Scientists at Columbia University have devised a clever way of converting thoughts into speech using a nifty combination of speech synthesizers and artificial intelligence (AI).
The technology effectively connects to and "listens" to the brain, detecting patterns of activity it can then "translate" into words. As of right now, its abilities are relatively basic but, as the researchers note in Scientific Reports, the possibilities are huge. Not only could it offer us a way to communicate with computers, it may one day offer potentially life-changing solutions to people with speech-limiting conditions – for example, those who have had a stroke or are living with amyotrophic lateral sclerosis (ALS), like the late great Stephen Hawking.
The process hinges on the tell-tale patterns of activity that light up our brains when we speak or even just think about speaking. Similarly, when we listen to someone else speak (or imagine doing so), there are various other patterns that present in the brain.
But while previous attempts to "read" brain activity have relied on spectrogram-analyzing computer models and have been unsuccessful, this new technique uses the technology adopted by Apple for Siri and Amazon for Alexa – an AI-enabled vocoder.

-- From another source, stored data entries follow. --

(* ===== verification/Rune.v ===== *)
(** * UTF-8: src/libs/re2/src/util/rune.cc and utf.h

    A [const char *] is the list of the bytes that can be read from it on;
    reading past them is the fault [BadIndex].  A [Rune] is a signed 32-bit
    integer. *)

From S2P Require Import Prelude CxxString.

#[local] Open Scope Z_scope.

(** ** Constants of utf.h and rune.cc *)

Definition UTFmax : nat := 4.
Definition Runesync : Z := 0x80.
Definition Runeself : Z := 0x80.
Definition Runeerror : Z := 0xFFFD.
Definition Runemax : Z := 0x10FFFF.

Definition Bit1 : Z := 7.
Definition Bitx : Z := 6.
Definition Bit2 : Z := 5.
Definition Bit3 : Z := 4.
Definition Bit4 : Z := 3.
Definition Bit5 : Z := 2.

Definition T1 : Z := Z.lxor (Z.shiftl 1 (Bit1 + 1) - 1) 0xFF.
Definition Tx : Z := Z.lxor (Z.shiftl 1 (Bitx + 1) - 1) 0xFF.
Definition T2 : Z := Z.lxor (Z.shiftl 1 (Bit2 + 1) - 1) 0xFF.
Definition T3 : Z := Z.lxor (Z.shiftl 1 (Bit3 + 1) - 1) 0xFF.
Definition T4 : Z := Z.lxor (Z.shiftl 1 (Bit4 + 1) - 1) 0xFF.
Definition T5 : Z := Z.lxor (Z.shiftl 1 (Bit5 + 1) - 1) 0xFF.

Definition Rune1 : Z := Z.shiftl 1 (Bit1 + 0 * Bitx) - 1.
Definition Rune2 : Z := Z.shiftl 1 (Bit2 + 1 * Bitx) - 1.
Definition Rune3 : Z := Z.shiftl 1 (Bit3 + 2 * Bitx) - 1.
Definition Rune4 : Z := Z.shiftl 1 (Bit4 + 3 * Bitx) - 1.

Definition Maskx : Z := Z.shiftl 1 Bitx - 1.
Definition Testx : Z := Z.lxor Maskx 0xFF.
Definition Bad : Z := Runeerror.

(** ** Decoding and encoding *)

(** [*(unsigned char * )(str + i)]. *)
Definition byte_at (str : bytes) (i : nat) : outcome Z :=
  c ← from_option_or BadIndex (str !! i); mret (uchar c).

(** The rune at [str] and how many bytes it takes; [bad:] is [Bad] and one
    byte. *)
Definition chartorune (str : bytes) : outcome (Z * nat) :=
  c ← byte_at str 0;
  if decide (c < Tx) then mret (c, 1%nat) else
  b1 ← byte_at str 1;
  let c1 := Z.lxor b1 Tx in
  if decide (Z.land c1 Testx <> 0) then mret (Bad, 1%nat) else
  if decide (c < T3) then
    if decide (c < T2) then mret (Bad, 1%nat) else
    let l := Z.land (Z.lor (Z.shiftl c Bitx) c1) Rune2 in
    if decide (l <= Rune1) then mret (Bad, 1%nat) else mret (l, 2%nat)
  else
  b2 ← byte_at str 2;
  let c2 := Z.lxor b2 Tx in
  if decide (Z.land c2 Testx <> 0) then mret (Bad, 1%nat) else
  if decide (c < T4) then
    let l := Z.land (Z.lor (Z.shiftl (Z.lor (Z.shiftl c Bitx) c1) Bitx) c2) Rune3 in
    if decide (l <= Rune2) then mret (Bad, 1%nat) else mret (l, 3%nat)
  else
  b3 ← byte_at str 3;
  let c3 := Z.lxor b3 Tx in
  if decide (Z.land c3 Testx <> 0) then mret (Bad, 1%nat) else
  if decide (c < T5) then
    let l := Z.land (Z.lor (Z.shiftl (Z.lor (Z.shiftl (Z.lor (Z.shiftl c Bitx) c1) Bitx) c2) Bitx) c3) Rune4 in
    if decide (l <= Rune3) then mret (Bad, 1%nat) else mret (l, 4%nat)
  else mret (Bad, 1%nat).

Vocoders are a type of computer algorithm that is able to synthesize speech, but first it has to be trained on recordings of people talking. For this particular study, led by Nima Mesgarani, a principal investigator at Columbia University's Mortimer B. Zuckerman Mind Brain Behavior Institute, the vocoder was trained with the help of five epilepsy patients, chosen because they were already undergoing brain surgery. While the epilepsy patients were asked to listen to the speech of various different people, the researchers monitored their brain activity.
Then, the experiment really began. To test whether or not the algorithm was now able to "read" the participants' brainwaves, the researchers played recordings of the same speakers reeling off sequences of digits between 0 and 9. The brain signals of the epilepsy patients were recorded and run through the vocoder. The results of the vocoder were then checked and "cleaned up" with AI (neural networks). Finally, a robotic-sounding voice repeated the sequence numbers.
To determine how accurate (or not) the AI-enabled vocoder had been, the researchers asked participants to listen to the recording and say what they heard.
"We found that people could understand and repeat the sounds about 75 percent of the time, which is well above and beyond any previous attempts," Mesgarani said of the result in a statement.
"The sensitive vocoder and powerful neural networks represented the sounds the patients had originally listened to with surprising accuracy."
The next steps will be to try to work on more complicated sequences – for example, actual sentences such as "I need a glass of water". But while there is clearly some way to go and there are limitations to the technology as it stands at the moment, the implications could be ground-breaking.
"Our voices help connect us to our friends, family and the world around us, which is why losing the power of one's voice due to injury or disease is so devastating," Mesgarani added.
"With today's study, we have a potential way to restore that power. We've shown that, with the right technology, these people's thoughts could be decoded and understood by any listener."